Il 39% delle grandi imprese intervistate tende quindi ad affidare la gestione della digitalizzazione a una figura o una funzione preposta. Nel 29% dei casi, invece, viene coinvolto un team di progetto composito. Il 10% delle aziende preferisce puntare su un comitato interfunzionale, mentre il 18% affronta la sfida come qualcosa di occasionale, da gestire di volta in volta. Solo il 3% delle grandi imprese è invece tanto avanzato dal punto di vista digitale da averne sdoganato la cultura e da poter quindi avere un’innovazione diffusa.

Nelle PMI la situazione è mediamente meno strutturata, con il 76% delle aziende che preferisce affrontare la questione in modo occasionale. Poco utilizzate sono infatti le soluzioni del team di progetto o l’individuazione di una figura o di una funzione preposta, rispettivamente indicate dal 6% e dal 18% delle aziende coinvolte.

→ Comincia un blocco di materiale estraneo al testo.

(** X4.  When every morpheme line of a well-formed lattice has the rank list
    [[r]], and there is at least one, the converter returns exactly one
    block: the last comment, then the flat line of every morpheme line, in
    source order and each once, then [EOS]. *)
Theorem single_rank_lattice (s r : string) :
  KNP.well_formed s ->
  KNP.mrph_lines s <> [] ->
  Forall (fun line => KNP.line_ranks line = [r]) (KNP.mrph_lines s) ->
  KNP.lattice_all2juman_lines s =
    inr [KNP.tracked_comment s ++ nl
         ++ Py.join nl (map (fun lf => KNP.reconstructed (fst lf) (snd lf))
                            (KNP.marked_lines s))
         ++ nl ++ "EOS"].
Proof.
  intros Hwf Hne Hall.
  destruct (lattice_all2juman_lines_ok s Hwf) as (ranks & Hb & Hp & _).
  assert (Hd : KNP.distinct_ranks s = [r]).
  { unfold KNP.distinct_ranks, KNP.all_ranks. apply nodup_constant.
    - destruct (KNP.mrph_lines s) as [|l ls]; [contradiction|].
      apply Forall_cons_iff in Hall. destruct Hall as [Hl _].
      simpl. rewrite Hl. discriminate.
    - apply Forall_forall. intros x Hx. apply in_flat_map in Hx.
      destruct Hx as (l & Hl & Hx). rewrite Forall_forall in Hall.
      rewrite (Hall l Hl) in Hx. destruct Hx as [<-|[]]. reflexivity. }
  rewrite Hd in Hp. apply Permutation_sym, Permutation_length_1_inv in Hp.
  subst ranks. rewrite Hb. simpl. unfold KNP.rank_block, KNP.block.
  rewrite rank_lines_single; [reflexivity|].
  apply Forall_forall. intros [l f] Hin. simpl.
  rewrite Forall_forall in Hall. apply Hall.
  unfold KNP.marked_lines in Hin. now apply in_combine_l in Hin.
Qed.

Lemma single_rank_lattice_witness :
  KNP.lattice_all2juman_lines Samples.single_rank =
    inr ["# S-ID:2" ++ nl
         ++ Py.join nl [KNP.reconstructed Samples.akai_1 false;
                        KNP.reconstructed Samples.hana_1 false]
         ++ nl ++ "EOS"].
Proof.
  assert (Hwf : KNP.well_formed Samples.single_rank)
    by (apply well_formedb_true; vm_compute; reflexivity).
  assert (Hne : KNP.mrph_lines Samples.single_rank <> [])
    by (vm_compute; discriminate).
  assert (Hall : Forall (fun line => KNP.line_ranks line = ["1"])
                        (KNP.mrph_lines Samples.single_rank))
    by (vm_compute; repeat constructor).
  exact (single_rank_lattice Samples.single_rank "1" Hwf Hne Hall).
Defined.

(** ** The fields of a record that reach the flat line *)

(** X5.  [lattice2juman_line] reads the fields 5 to 17 of the record and
    nothing else: two records that agree on these thirteen positions, present
    or absent, give the same result, whatever their first five fields and
    whatever follows the eighteenth. *)
Theorem lattice2juman_line_reads_fields_5_to_17
  (values values' : list string) (flag : bool) :
  (forall i, 5 <= i <= 17 -> nth_error values i = nth_error values' i) ->
  KNP.lattice2juman_line values flag = KNP.lattice2juman_line values' flag.
Proof.
  intros H. unfold KNP.lattice2juman_line, Py.index.
  rewrite (H 5), (H 6), (H 7), (H 8), (H 9), (H 10), (H 11), (H 12), (H 13),
          (H 14), (H 15), (H 16), (H 17) by lia.
  reflexivity.
Qed.

Lemma lattice2juman_line_reads_fields_5_to_17_witness :
  KNP.lattice2juman_line (Py.split TAB Samples.akai_1_long) true
    = KNP.lattice2juman_line (Py.split TAB Samples.akai_1) true.
Proof.
  apply lattice2juman_line_reads_fields_5_to_17.
  intros i Hi.
  do 18 (destruct i as [|i]; [first [lia | vm_compute; reflexivity]|]).
  lia.
Defined.

Lemma string_app_assoc (a b c : string) : (a ++ b) ++ c = a ++ b ++ c.
Proof. induction a as [|x a IH]; simpl; [reflexivity|now rewrite IH]. Qed.

Lemma join_split_pipes (s : string) :
  Py.join " " (Py.split "|"%char s) = KNP.pipes_to_spaces s.
Proof.
  unfold Py.join. induction s as [|c s IH]; simpl.
  - reflexivity.
  - destruct (Ascii.eqb c "|"%char).
    + destruct (Py.split "|"%char s) as [|w ws] eqn:Hs.
      * exfalso. revert Hs. apply split_not_nil.
      * simpl in *. now rewrite <- IH.
    + destruct (Py.split "|"%char s) as [|w ws] eqn:Hs.
      * exfalso. revert Hs. apply split_not_nil.
      * rewrite <- IH. destruct ws; reflexivity.
Qed.

(** X6.  The flat line of a record of at least 18 fields is its fields 5, 7,
    8, ..., 16 separated by single spaces, then a space and, between double
    quotes, the tag [代表表記:] with field 6, a space, and field 17 with every
    pipe turned into a space; with the flag set, the whole behind ["@ "]. *)
Theorem flat_line_shape
  (v0 v1 v2 v3 v4 v5 v6 v7 v8 v9 v10 v11 v12 v13 v14 v15 v16 v17 : string)
  (more : list string) (flag : bool) :
  KNP.lattice2juman_line
    ([v0; v1; v2; v3; v4; v5; v6; v7; v8; v9; v10; v11; v12; v13; v14; v15; v16; v17]
       ++ more)%list flag
  = inr ((if flag then "@ " else "")
         ++ v5 ++ " " ++ v7 ++ " " ++ v8 ++ " " ++ v9 ++ " " ++ v10 ++ " " ++ v11
         ++ " " ++ v12 ++ " " ++ v13 ++ " " ++ v14 ++ " " ++ v15 ++ " " ++ v16
         ++ " " ++ dquote ++ ("代表表記:" ++ v6) ++ " " ++ KNP.pipes_to_spaces v17
         ++ dquote).
Proof.
  unfold KNP.lattice2juman_line. cbn [app Py.index nth_error bind ret].
  rewrite <- join_split_pipes.
  assert (Hf : Py.join " " ((KNP.daihyo ++ v6) :: Py.split "|"%char v17)
               = (KNP.daihyo ++ v6) ++ " " ++ Py.join " " (Py.split "|"%char v17)).
  { unfold Py.join. destruct (Py.split "|"%char v17) as [|w ws] eqn:Hs.
    - exfalso. revert Hs. apply split_not_nil.
    - reflexivity. }
  rewrite Hf. unfold ret, Py.join.
  destruct flag; f_equal; simpl; now rewrite !string_app_assoc.
Qed.
(** * SneakersShopAPI: the HTTP handlers of [main.go], embedded and verified

    The service is a thin layer that turns four HTTP requests into SQL
    statements.  The embedding follows [main.go] function by function:

    - the Go packages the handlers call ([strconv], [encoding/json],
      [net/http], [database/sql]) are modelled by small executable
      definitions, one Rocq module per package;
    - a handler is a function from the response writer, the request and
      the database handle to the response writer and the database handle
      it leaves behind;
    - the SQL statements of the source are given their meaning by a
      reference store ([pg]) holding the two relations [favorite] and
      [sneakers];
    - the route table of [main], behind the CORS middleware, is the
      service as a whole ([handler]). *)

From Stdlib Require Import ZArith Ascii String DecimalString DecimalPos Permutation.
From stdpp Require Import base strings gmap list.

Set Warnings "-register-all".

Open Scope string_scope.
Open Scope list_scope.
Open Scope Z_scope.

(** An [error] value is modelled by the text its [Error()] method returns:
    the handlers never do anything else with one.  The texts of the
    errors the libraries raise are given in a shortened form; nothing
    below depends on their wording. *)
Definition error : Type := string.

(** Go's [int] on the 64-bit platforms the service runs on. *)
Definition int_min : Z := - 2 ^ 63.
Definition int_max : Z := 2 ^ 63 - 1.
Definition is_int (n : Z) : bool := (int_min <=? n) && (n <=? int_max).
(** Modelled from the spec: [constants.address], "an IPv4 loopback integer"
    (127.0.0.1). *)
Definition IPV4_LOCALHOST : Z := 2130706433.
(** Modelled from the spec: [constants.address], "an IPv6 loopback integer"
    (::1). *)
Definition IPV6_LOCALHOST : Z := 1.

(** ** Validators *)

Definition port_in_range (port_num : Z) : bool :=
  (PORT_NUMBER_MIN_VALUE <=? port_num) && (port_num <=? PORT_NUMBER_MAX_VALUE).

(** [_port_validator(port_num)]; [and] evaluates the comparison only for an
    [int]. *)
Definition _port_validator (port_num : pyval) : result bool :=
  match port_num with
  | VNone => Ok true
  | _ =>
      if Py.isinstance_int port_num
      then Py.between PORT_NUMBER_MIN_VALUE port_num PORT_NUMBER_MAX_VALUE
      else Ok false
  end.

(** The port part of both string validators: [port] is what follows the
    first piece of the split; [rest] is the remainder of the validator. *)
Definition validate_port_part (port : list string) (strict : bool)
    (rest : result bool) : result bool :=
  match port with
  | [] => rest
  | p0 :: _ =>
      try_ValueError (Py.int p0 10)
        (Ok false)
        (fun port_num =>
           if strict && negb (port_in_range port_num) then Ok false else rest)
  end.

Definition ipv4_segment_in_range (seg : Z) : bool :=
  (IPV4_MIN_SEGMENT_VALUE <=? seg) && (seg <=? IPV4_MAX_SEGMENT_VALUE).

Definition _ipv4_validator (address : pyval) (strict : bool) : result bool :=
  match address with
  | VStr address =>
      if negb (Py.contains "." address) then Ok false
      else
        match Py.split address ":" with
        | [] => Raise ValueError
        | address :: port =>
            validate_port_part port strict
              (try_ValueError
                 (map_result (fun seg => Py.int seg 10) (Py.split address "."))
                 (Ok false)
                 (fun segments =>
                    if negb (Z.of_nat (length segments) =? IPV4_MAX_SEGMENT_COUNT)
                    then Ok false
                    else if strict && negb (forallb ipv4_segment_in_range segments)
                    then Ok false
                    else Ok true))
        end
  | VNum i => Ok ((IPV4_MIN_VALUE <=? int_val i) && (int_val i <=? IPV4_MAX_VALUE))
  | _ => Ok false
  end.

(** The block that [_ipv6_validator] and [_ipv6_to_num] both open with:
    split on the zero-skip and build the list of segments. [None] stands for
    the [else] branch (more than one zero-skip), where the two functions
    differ. *)
Definition zero_skip_segments (address : string) : option (list string) :=
  let halves := Py.split address "::" in
  match halves with
  | [half0; half1] =>
      let left := Py.split half0 ":" in
      let right := Py.split half1 ":" in
      let total_length := (length left + length right)%nat in
      let segments := if Py.nonempty half0 then left else ["0000"] in
      let segments :=
        segments ++ repeat "0000" (Z.to_nat (IPV6_MAX_SEGMENT_COUNT - Z.of_nat total_length)) in
      let segments := segments ++ (if Py.nonempty half1 then right else ["0000"]) in
      Some segments
  | [half0] => Some (Py.split half0 ":")
  | _ => None
  end.

(** [int(segment, IPV6_SEGMENT_BIT_COUNT) if segment else 0] *)
Definition parse_hextet (segment : string) : result Z :=
  if Py.nonempty segment then Py.int segment IPV6_SEGMENT_BIT_COUNT else Ok 0.

Definition ipv6_segment_in_range (seg : Z) : bool :=
  (IPV6_MIN_SEGMENT_VALUE <=? seg) && (seg <=? IPV6_MAX_SEGMENT_VALUE).

Definition _ipv6_validator (address : pyval) (strict : bool) : result bool :=
  match address with
  | VStr address =>
      match Py.split address "]:" with
      | [] => Raise ValueError
      | address0 :: port =>
          let address := if Py.nonempty_list port then Py.drop_first address0 else address0 in
          validate_port_part port strict
            (match zero_skip_segments address with
             | None => Ok false
             | Some segments =>
                 try_ValueError (map_result parse_hextet segments)
                   (Ok false)
                   (fun processed_segments =>
                      if negb (Z.of_nat (length processed_segments) =? IPV6_MAX_SEGMENT_COUNT)
                      then Ok false
                      else if strict && negb (forallb ipv6_segment_in_range processed_segments)
                      then Ok false
                      else Ok true)
             end)
      end
  | VNum i => Ok ((IPV6_MIN_VALUE <=? int_val i) && (int_val i <=? IPV6_MAX_VALUE))
  | _ => Ok false
  end.

Definition _ip_validator (address : pyval) (strict : bool) : result bool :=
  ok4 <- _ipv4_validator address strict ;;
  if ok4 then Ok true else _ipv6_validator address strict.
(** Embeddings(4, 5, 0, position_encoding=True, feat_merge='mlp',
    feat_vec_size=3, feat_padding_idx=[0], feat_vocab_sizes=[3]) *)
Definition args_mlp_pe : Embeddings.args R :=
  Embeddings.mk_args 4 5 0 true "mlp" (7 / 10) 3 (Some [0%Z]) [3%Z] 0 false false.

(** Embeddings(4, 5, 0, feat_merge='mlp', feat_vec_size=3,
    feat_padding_idx=[0], feat_vocab_sizes=[3]) *)
Definition args_mlp_feat : Embeddings.args R :=
  Embeddings.mk_args 4 5 0 false "mlp" (7 / 10) 3 (Some [0%Z]) [3%Z] 0 false false.

(** Stand-ins for the two stages that are not among the sources, for
    the runs only: a lookup that finds no row, and a projection that
    leaves its input as it is. *)
Definition no_lookup : string → list (Embedding.t R) → list (list (list Z))
    → result (list (list (list R))) :=
  λ _ _ _, Raise IndexError.
Definition same_mlp : Z * Z → list (list (list R)) → result (list (list (list R))) :=
  λ _ x, Ok x.

(** Two instances that differ in their word padding index, as a
    registry holds them. *)
Definition emb_en : Embeddings.t R :=
  Embeddings.mk 0 3 3 "concat" [Examples.word_table] None false None.
Definition emb_de : Embeddings.t R :=
  Embeddings.mk 1 3 3 "concat" [Examples.word_table] None false None.
Definition emb_languages : list (string * Embeddings.t R) :=
  [("en"%string, emb_en); ("de"%string, emb_de)].
End MoreExamples.

(** * Properties *)

(** ** Results *)

Lemma rbind_Ok_inv {A B} (r : result A) (k : A → result B) (b : B) :
  rbind r k = Ok b → ∃ a, r = Ok a ∧ k a = Ok b.
Proof. destruct r as [a|e]; simpl; [eauto | discriminate]. Qed.

Lemma rmapM_Ok_length {A B} (f : A → result B) (l : list A) (l' : list B) :
  rmapM f l = Ok l' → length l' = length l.
Proof.
  revert l'. induction l as [|x l IH]; intros l' H; simpl in H.
  - by inversion H.
  - apply rbind_Ok_inv in H as (y & _ & H).
    apply rbind_Ok_inv in H as (ys & Hys & H).
    inversion H; subst. simpl. f_equal. by apply IH.
Qed.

In generale comunque l’innovation manager o una funzione dedicata sono soluzioni sempre più presenti e importanti nelle imprese. Sempre più frequente è infatti la tendenza a farle riportare direttamente al vertice aziendale. Questo favorisce anche una maggiore diffusione della cultura dell’innovazione nelle varie funzioni. Diffusione facilitata anche da un ruolo piuttosto recente. Quello degli innovation ambassadors, figure prestate dalle funzioni business con l’intento di connettere le esigenze di innovazione con quelle della direzione aziendale.

Criticità

Anche quando si riesce a trovare un buon modello organizzativo, però, le criticità non mancano. Luksch continua quindi a illustrare i risultati del sondaggio con le quattro maggiori problematiche riscontrate dalle aziende partecipanti. Per il 61% di loro un aspetto complesso è l’integrazione dell’innovazione con gli obiettivi strategici dell’impresa, passaggio importante per rendere la trasformazione coerente e credibile. Il 45% evidenzia poi una difficoltà nello scovare e ingaggiare gli innovatori all’interno delle varie funzioni aziendali.

Al terzo posto delle criticità si posiziona invece l’integrazione tra innovazione e business, indicata dal 42% delle aziende. Questo è un punto fondamentale, necessario per superare l’anello debole del passaggio in produzione dei progetti innovativi, che rischiano di incagliarsi proprio al momento dell’attuazione. In ultimo, il 35% delle aziende ha indicato come problematica la creazione di un ecosistema esterno collaborativo che possa amplificare la capacità di innovazione.